Stored items

(* ===== verification/AppProofs.v ===== *)
(** * Properties of starting

    From a configuration that loads, [serve] starts exactly when its secrets
    resolve, and what it starts is what the configuration says. *)

From S2P Require Import Prelude GoStrings GoTime Effects Config Secrets Defaults Validate ValidateProofs Directory Storm Hmac HttpApi LdapData Ldap RelayState Relay RelayProofs Heartbeat Instance App.
Local Open Scope Z_scope.

Section start.
Variable getenv readFile : string → option string.

Abbreviation resolve := (resolveSecretBytes getenv readFile).
Abbreviation resolve_optional := (resolveOptionalSecretBytes getenv readFile).

(** ** What a configuration asks for *)

Definition active_key (t : TenantConfig) : HMACKeyConfig := HMACKeys_Active (Authrim_HMACKeys (Tenant_Authrim t)).
Definition relay_of (t : TenantConfig) : RelayConfig := Authrim_Relay (Tenant_Authrim t).

Definition resolves (raw : string) : Prop := ∃ value, resolve raw = Ok value.

(** Every secret a tenant needs can be read, and the secret of a relay is not
    empty. *)
Definition secrets_resolve (t : TenantConfig) : Prop :=
  resolves (HMACKey_SecretRef (active_key t)) ∧
  (∀ k, HMACKeys_Previous (Authrim_HMACKeys (Tenant_Authrim t)) = Some k → resolves (HMACKey_SecretRef k)) ∧
  resolves (Authrim_AuditHashSecretRef (Tenant_Authrim t)) ∧
  (LDAP_BindPasswordRef (Tenant_LDAP t) ≠ "" → resolves (LDAP_BindPasswordRef (Tenant_LDAP t))) ∧
  (Relay_Enabled (relay_of t) = true → resolve (HMACKey_SecretRef (active_key t)) ≠ Ok "") ∧
  (Heartbeat_Enabled (heartbeat_of t) = true → resolves (HMACKey_SecretRef (Heartbeat_Key (heartbeat_of t)))).

(** A key with the id and the secret that its configuration names. *)
Definition deployed_key (c : HMACKeyConfig) (k : Key) : Prop :=
  KID k = HMACKey_KID c ∧ resolve (HMACKey_SecretRef c) = Ok (Secret k).

Definition deployed_previous (c : option HMACKeyConfig) (k : option Key) : Prop :=
  match c, k with
  | None, None => True
  | Some c, Some k => deployed_key c k
  | _, _ => False
  end.

(** The runtime of a tenant: its own ids, keys, secrets, limits and directory. *)
Definition deployed_runtime (t : TenantConfig) (r : tenantRuntime) : Prop :=
  let g := Runtime_Gateway r in
  let d := Runtime_Directory r in
  Runtime_TenantID g = Tenant_TenantID t ∧ Runtime_ConnectorID g = Tenant_ConnectorID t ∧
  (clockSkew (HMACVerifier g) = 2 * Minute ∧
   deployed_key (active_key t) (Active (keys (HMACVerifier g))) ∧
   deployed_previous (HMACKeys_Previous (Authrim_HMACKeys (Tenant_Authrim t)))
     (Previous (keys (HMACVerifier g)))) ∧
  resolve (Authrim_AuditHashSecretRef (Tenant_Authrim t)) = Ok (AuditHashSecret g) ∧
  ConcurrencyLimit g = Protection_MaxConcurrentRequests (Tenant_Protection t) ∧
  RequestTimeoutMS g = Timeout_RequestMS (Tenant_Timeouts t) ∧
  StormProtection g = storm_policy (Tenant_Protection t) ∧
  resolve_optional (LDAP_BindPasswordRef (Tenant_LDAP t)) = Ok (Client_BindPassword d) ∧
  d = NewClient (Tenant_LDAP t) (Client_BindPassword d) (Tenant_Timeouts t).

(** A runtime for each tenant, under its connector id, and no other. *)
Definition deployed_runtimes (ts : list TenantConfig) (m : gmap string tenantRuntime) : Prop :=
  Forall (λ t, ∃ r, deployed_runtime t r ∧ m !! Tenant_ConnectorID t = Some r) ts ∧
  ∀ c, c ∉ Tenant_ConnectorID <$> ts → m !! c = None.

(** The relay client of a tenant. *)
Definition deployed_relay (instanceID : string) (startedAt now : Z) (t : TenantConfig) (c : RelayClient)
    : Prop :=
  ∃ r secret,
    deployed_runtime t r ∧ resolve (HMACKey_SecretRef (active_key t)) = Ok secret ∧ secret ≠ "" ∧
    Relay_Config c = relay_defaults (relay_config t r instanceID startedAt secret) now ∧
    relay_url (RC_URL (Relay_Config c)) (Tenant_TenantID t) (Tenant_ConnectorID t) ∧
    Relay_Limit c = Protection_MaxConcurrentRequests (Tenant_Protection t) ∧
    Relay_Replay c = newRelayReplayCache (5 * Minute) ∧
    Relay_Storms c = newRelayStorms (relay_policy_of (Tenant_Protection t)).

Definition deployed_heartbeat (instanceID : string) (startedAt : Z) (t : TenantConfig)
    (c : heartbeatClient) : Prop :=
  Heartbeat_tenant c = t ∧ Heartbeat_instanceID c = instanceID ∧ Heartbeat_startedAt c = startedAt ∧
  Heartbeat_keyID c = HMACKey_KID (Heartbeat_Key (heartbeat_of t)) ∧
  resolve (HMACKey_SecretRef (Heartbeat_Key (heartbeat_of t))) = Ok (Heartbeat_secret c).

Definition relay_tenants (cfg : Config) : list TenantConfig :=
  List.filter (λ t, Relay_Enabled (relay_of t)) (Config_Tenants cfg).
Definition heartbeat_tenants (cfg : Config) : list TenantConfig :=
  List.filter (λ t, Heartbeat_Enabled (heartbeat_of t)) (Config_Tenants cfg).

(** What [serve] puts together for a configuration. *)
Definition deployed (cfg : Config) (instanceID : string) (startedAt now : Z) (d : deployment) : Prop :=
  Deploy_InstanceID d = instanceID ∧
  deployed_runtimes (Config_Tenants cfg) (Deploy_Runtimes d) ∧
  Forall2 (deployed_relay instanceID startedAt now) (relay_tenants cfg) (Deploy_Relays d) ∧
  Forall2 (deployed_heartbeat instanceID startedAt) (heartbeat_tenants cfg) (Deploy_Heartbeats d) ∧
  Deploy_Handler d = NewHandler wordwarden_version (Runtime_Gateway <$> Deploy_Runtimes d)
                       (Server_ExposeOperations (Config_Server cfg)).

(** ** Runtimes *)

Lemma tenant_secret_ok t what r value : tenant_secret t what r = Ok value ↔ r = Ok value.
Proof. destruct r; naive_solver. Qed.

● **WHAT YOU NEED TO DO**
Please find, in the entries above, every line where "filter" occurs, and copy it.

● **ANSWER TO THE PROBLEM**
  List.filter (λ t, Relay_Enabled (relay_of t)) (Config_Tenants cfg).
  List.filter (λ t, Heartbeat_Enabled (heartbeat_of t)) (Config_Tenants cfg).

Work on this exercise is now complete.